(** X28 on "TRJD cdf", submitted at noon of 2024-03-01: the active buffer
    becomes the board for "CDF" from 11:50 for 120 minutes. *)
Lemma submit_commands_witness :
  let t := tick_at sample_noon 80 10 [late_departure (VInt 1)] in
  let st := mkMain "TRJD cdf" 8 true (welcome_buffer plain_repr) in
  (k t = KEY_ENTER \/ k t = 10)
  /\ exists b,
       entry_key plain_repr t st = Continue (mkMain "" 0 false b) false
       /\ view_of b = BoardView (sample_noon - 600000000) 120 "CDF"
       /\ title b
          = "STATION DEPARTURE BOARD ENQUIRY - CDF 2024-03-01 11:50:00 - 120 MINUTES".
Proof.
  cbv zeta.
  set (t := tick_at sample_noon 80 10 [late_departure (VInt 1)]).
  set (st := mkMain "TRJD cdf" 8 true (welcome_buffer plain_repr)).
  split; [right; reflexivity|].
  destruct (submit_commands plain_repr t st (or_intror eq_refl))
    as (Htrjd & _ & _).
  destruct (Htrjd eq_refl) as (code & Hcode & Hkey & Hview).
  vm_compute in Hcode. injection Hcode as <-.
  destruct (BoardBuffer plain_repr (now_init t) (db_submit t)
                        (now_submit t - 600000000) 120 (PyStr.upper "cdf"))
    as [b|e] eqn:Eb; [|vm_compute in Eb; discriminate Eb].
  exists b. split; [exact Hkey|]. split; [exact (Hview b eq_refl)|].
  vm_compute in Eb. injection Eb as <-. vm_compute. reflexivity.
Defined.

(** C5. The code at a compose string that is no whole command: "uid x",
    typed from the first turn of [main] on and submitted, raises
    [IndexError] where the third field is taken, and the exception leaves
    [main]; the string is not discarded quietly, and the editor, which
    held "uid x" with the cursor at 5 in text-entry mode before the
    submit, is not reset. A third field that is no date does the same
    with a [ValueError]. Neither depends on the clock, the provider or the
    buffer of the turn. *)
Lemma uid_without_date_ends_main :
  main_loop plain_repr (typed 80 [116; 117; 105; 100; 32; 120; 10])
            (mkMain "" 0 false (welcome_buffer plain_repr))
  = Uncaught IndexError
  /\ main_loop plain_repr (typed 80 [116; 117; 105; 100; 32; 120])
               (mkMain "" 0 false (welcome_buffer plain_repr))
     = Continue (mkMain "uid x" 5 true (render_pass (welcome_buffer plain_repr)))
                false
  /\ entry_key plain_repr (tick_at 0 80 10 [])
               (mkMain "uid x soon" 10 true (welcome_buffer plain_repr))
     = Uncaught ValueError
  /\ (forall (t : Tick) (b : Buffer),
        k t = 10 ->
        entry_key plain_repr t (mkMain "uid x" 5 true b) = Uncaught IndexError
        /\ entry_key plain_repr t (mkMain "uid x soon" 10 true b)
           = Uncaught ValueError).
Proof.
  conjunctions; try evaluate.
  intros t b Hk.
  rewrite !(entry_key_enter plain_repr t _ (or_intror Hk)).
  split; lazy; reflexivity.
Qed.

(** C6 on the scenario of the design document: a departure due at 12:00:00
    that left at 12:01:30, variation "1", status "L"; and on a row without
    actual times whose service is estimated 2 late. *)
Lemma variation_display_witness :
  let x := late_departure (VInt 1) in
  let due := VDict [ ("arrival_actual", time_group VNone "");
                     ("departure_actual", time_group VNone "");
                     ("service", VDict [ ("current_variation", VInt 2) ]) ] in
  has_actual_time x = Ok true
  /\ Board_substitute_fn plain_repr x "service/current_variation" ("1", AInt 3)
     = Ok (VStr "1L", AInt 5)
  /\ body_cell plain_repr (Board_substitute_fn plain_repr) Board_schema x
               "service/current_variation"
     = Ok (" 1L", AInt 5)
  /\ has_actual_time due = Ok false
  /\ body_cell plain_repr (Board_substitute_fn plain_repr) Board_schema due
               "service/current_variation"
     = Ok ("  2", AInt 3)
  /\ body_cell plain_repr (Service_substitute_fn plain_repr) Service_schema due
               "service/current_variation"
     = Ok ("   ", AInt 0).
Proof.
  cbv zeta.
  set (due := VDict [ ("arrival_actual", time_group VNone "");
                      ("departure_actual", time_group VNone "");
                      ("service", VDict [ ("current_variation", VInt 2) ]) ]).
  destruct (variation_display
              plain_repr (BoardView 0 120 "CDF") (late_departure (VInt 1))
              (movement (VStr "2") (VStr "L") (VStr "1"))
              (movement VNone VNone VNone) ("1", AInt 3)
              (VStr "L") VNone (VStr "1") (VInt 1) "L"
              ltac:(discriminate) eq_refl) as [Hran _].
  destruct (Hran eq_refl eq_refl eq_refl eq_refl eq_refl eq_refl eq_refl)
    as [Hhook Hcell].
  destruct (variation_display
              plain_repr (BoardView 0 120 "CDF") due VNone VNone
              ("2", AInt 3) VNone VNone VNone (VInt 2) ""
              ltac:(discriminate) eq_refl) as [_ Hboard].
  destruct (variation_display
              plain_repr (ServiceView (mkDate 2024 3 1) "W12345") due VNone
              VNone ("2", AInt 3) VNone VNone VNone (VInt 2) ""
              ltac:(discriminate) eq_refl) as [_ Hservice].
  split; [reflexivity|]. split; [exact Hhook|].
  split; [exact (Hcell Board_schema (or_introl eq_refl))|].
  split; [reflexivity|]. split.
  - etransitivity;
      [exact (proj2 (Hboard eq_refl) Board_schema (or_introl eq_refl))|].
    vm_compute. reflexivity.
  - exact (proj2 (Hservice eq_refl) Service_schema (or_intror eq_refl)).
Defined.

(** C6 fails on that scenario: the cell reads " 1L", but in colour pair 5,
    which [main] sets up for de-emphasis, and not in pair 3, the one for
    live data. With no variation of the service's own the cell is blank.
    It fails, too, on a row of the board view that has no actual time: a
    value is shown all the same, the service's own estimate. *)
Lemma variation_cell_is_deemphasised :
  body_cell plain_repr (Board_substitute_fn plain_repr) Board_schema
            (late_departure (VInt 1)) "service/current_variation"
  = Ok (" 1L", AInt COLOR_DEEMPHASIS)
  /\ AInt COLOR_DEEMPHASIS <> AInt COLOR_LIVE_DATA
  /\ body_cell plain_repr (Board_substitute_fn plain_repr) Board_schema
               (late_departure VNone) "service/current_variation"
     = Ok ("   ", AInt COLOR_DEEMPHASIS)
  /\ (let due :=
        VDict [ ("arrival_actual", time_group VNone "");
                ("departure_actual", time_group VNone "");
                ("service", VDict [ ("current_variation", VInt 2) ]) ] in
      has_actual_time due = Ok false
      /\ body_cell plain_repr (Board_substitute_fn plain_repr) Board_schema
                   due "service/current_variation"
         = Ok ("  2", AInt COLOR_LIVE_DATA)).
Proof. cbv zeta. conjunctions; evaluate. Qed.

(** C7 on a format whose second path is not in the schema. *)
Lemma resolution_failure_raises_witness :
  let b := set_data (with_view (Buffer_init 0) TextView ["body"; "nobody"])
                    welcome_data in
  header_cell (Data.schema (data b)) "nobody" = Raise KeyError
  /\ snd (renew plain_repr b) = Some KeyError
  /\ lines (fst (renew plain_repr b)) = []
  /\ finish (renew plain_repr b) = Raise KeyError.
Proof.
  cbv zeta.
  set (b := set_data (with_view (Buffer_init 0) TextView ["body"; "nobody"])
                     welcome_data).
  assert (Hbefore : forall c, In c ["body"] ->
                              exists h, header_cell (Data.schema (data b)) c
                                        = Ok h).
  { intros c [<- | []]. eexists. reflexivity. }
  destruct (resolution_failure_raises plain_repr b ["body"] [] "nobody"
              KeyError eq_refl Hbefore eq_refl)
    as (Hraise & Hlines & _ & Hfinish & _).
  split; [reflexivity|]. split; [exact Hraise|].
  split; [exact Hlines | exact Hfinish].
Defined.

(** C7 fails: the exception is a [KeyError], or a [TypeError] for a leaf
    without a width; the constructor raises it; and when a timed refresh
    meets a row in which a path does not resolve, the turn ends [main]. *)
Lemma unresolved_path_is_uncaught :
  TextBuffer plain_repr 0 "Welcome" welcome_data ["nobody"] = Raise KeyError
  /\ TextBuffer plain_repr 0 "Welcome"
                (Data.make (VDict [ ("body", leaf [AStr "Body"; ANone]) ]) [])
                ["body"]
     = Raise TypeError
  /\ main_iteration plain_repr (tick_at 31000000 80 (-1) [VDict []])
                    (mkMain "" 0 false
                            (sample_board plain_repr [late_departure (VInt 1)]))
     = Uncaught KeyError.
Proof. conjunctions; evaluate. Qed.



(** ** Further properties on concrete runs *)

(** X2 on the sample cursor row, which has exactly 67 columns. *)
Lemma shape_row_needs_witness :
  (exists x, shape_row utc_clock cursor_row = Ok x)
  /\ (67 <= List.length cursor_row)%nat
  /\ nth_error cursor_row 35 = Some (VStr "Q   ")
  /\ nth_error cursor_row 7 = Some (VStr "2 ").
Proof.
  destruct (shape_row utc_clock cursor_row) as [x|e] eqn:E;
    [|vm_compute in E; discriminate E].
  destruct (shape_row_needs utc_clock cursor_row x E) as (Hlen & _ & _).
  split; [now exists x|]. split; [exact Hlen|]. split; reflexivity.
Defined.

(** X3 on the sample cursor row. *)
Lemma shaped_row_resolves_witness :
  exists x,
    shape_row utc_clock cursor_row = Ok x
    /\ Forall (fun col => exists r,
                 walk_row (PyStr.split "/" col) nothing_inherited x
                          Board_schema = Ok r) Board_format.
Proof.
  destruct (shape_row utc_clock cursor_row) as [x|e] eqn:E;
    [|vm_compute in E; discriminate E].
  exists x. split; [reflexivity|].
  exact (proj1 (shaped_row_resolves utc_clock cursor_row x E)).
Defined.

(** X4 on the sample cursor row: the characteristics "Q   " come out as
    "Q" and the platform "2 " as "2". *)
Lemma shape_row_succeeds_witness :
  exists x,
    shape_row utc_clock cursor_row = Ok x
    /\ field x "service" "operating_characteristics" = Ok (VStr "Q")
    /\ Py.getitem x "platform" = Ok (VStr "2").
Proof.
  assert (Htimes : forall i v,
             (i < 5)%nat -> nth_error cursor_row i = Some v ->
             Py.truthy v = true -> exists dt, utc_clock v = Ok dt).
  { intros i v Hi Hv Ht.
    do 5 (destruct i as [|i];
          [cbn in Hv; injection Hv as <-; try discriminate Ht;
           eexists; reflexivity|]).
    lia. }
  destruct (shape_row_succeeds utc_clock cursor_row "Q   " (VStr "2 ")
              ltac:(vm_compute; lia) Htimes eq_refl eq_refl
              (or_intror (ex_intro _ "2 " eq_refl)))
    as (x & Hx & Hc & Hp).
  exists x. split; [exact Hx|]. split; [exact Hc | exact Hp].
Defined.

(** X5 on the board of the late departure: fifteen header cells and one
    line. *)
Lemma renew_table_witness :
  let b := sample_board plain_repr [late_departure (VInt 1)] in
  let b' := fst (renew plain_repr b) in
  renew plain_repr b = (b', None)
  /\ List.length (col_names b') = 15%nat
  /\ List.length (lines b') = 1%nat
  /\ Forall (fun line => List.length line = List.length (format b))
            (lines b').
Proof.
  cbv zeta.
  set (b := sample_board plain_repr [late_departure (VInt 1)]).
  assert (E : renew plain_repr b = (fst (renew plain_repr b), None))
    by (vm_compute; reflexivity).
  destruct (renew_table plain_repr b _ None E) as [Hok _].
  destruct (Hok eq_refl) as (Hn & _ & Hl & Hw & _).
  split; [exact E|]. split; [|split; [|exact Hw]].
  - transitivity (List.length (format b)); [exact Hn|].
    vm_compute. reflexivity.
  - transitivity (List.length (Data.data (data b))); [exact Hl|].
    vm_compute. reflexivity.
Defined.

(** X7 on the scheduled arrival of the board: the name "arrival" of the
    group, cut to the width 5 of the leaf. *)
Lemma header_cell_width_witness :
  header_cell Board_schema "arrival_scheduled/short" = Ok ("arriv", AInt 0)
  /\ resolve Board_schema "arrival_scheduled/short"
     = Ok (AStr "arrival", AInt 5, ANone, AInt 0)
  /\ PyStr.len "arriv" = 5.
Proof.
  assert (E : header_cell Board_schema "arrival_scheduled/short"
              = Ok ("arriv", AInt 0)) by (vm_compute; reflexivity).
  destruct (header_cell_width Board_schema "arrival_scheduled/short" _ E)
    as (name & w & justify & color & Hres & _ & Hlen).
  split; [exact E|]. split; [vm_compute; reflexivity|].
  vm_compute in Hres. injection Hres as _ <- _ _.
  exact (Hlen ltac:(lia)).
Defined.

(** X8 on the late departure, booked for platform 2 and reported at
    platform 2 on departure. *)
Lemma live_platform_display_witness :
  let x := late_departure (VInt 1) in
  Py.getitem x "platform" = Ok (VStr "2")
  /\ field x "trust_departure" "platform" = Ok (VStr "2")
  /\ field x "trust_arrival" "platform" = Ok VNone
  /\ body_cell plain_repr (substitute_fn plain_repr (BoardView 0 120 "CDF"))
               Board_schema x "platform"
     = Ok (" 2 ", AInt 3).
Proof.
  cbv zeta.
  destruct (live_platform_display plain_repr (BoardView 0 120 "CDF")
              Board_schema (late_departure (VInt 1)) (VStr "2") (VStr "2")
              VNone ltac:(discriminate) (or_introl eq_refl)
              eq_refl eq_refl eq_refl eq_refl) as [H _].
  split; [reflexivity|]. split; [reflexivity|]. split; [reflexivity|].
  rewrite H. vm_compute. reflexivity.
Defined.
•••••
- **Task prompt**:
Please print the records above exactly from their first line. End with the line containing "split; [right; reflexivity|].", and include it.

- **Answer to this task**:
(** X28 on "TRJD cdf", submitted at noon of 2024-03-01: the active buffer
    becomes the board for "CDF" from 11:50 for 120 minutes. *)
Lemma submit_commands_witness :
  let t := tick_at sample_noon 80 10 [late_departure (VInt 1)] in
  let st := mkMain "TRJD cdf" 8 true (welcome_buffer plain_repr) in
  (k t = KEY_ENTER \/ k t = 10)
  /\ exists b,
       entry_key plain_repr t st = Continue (mkMain "" 0 false b) false
       /\ view_of b = BoardView (sample_noon - 600000000) 120 "CDF"
       /\ title b
          = "STATION DEPARTURE BOARD ENQUIRY - CDF 2024-03-01 11:50:00 - 120 MINUTES".
Proof.
  cbv zeta.
  set (t := tick_at sample_noon 80 10 [late_departure (VInt 1)]).
  set (st := mkMain "TRJD cdf" 8 true (welcome_buffer plain_repr)).
  split; [right; reflexivity|].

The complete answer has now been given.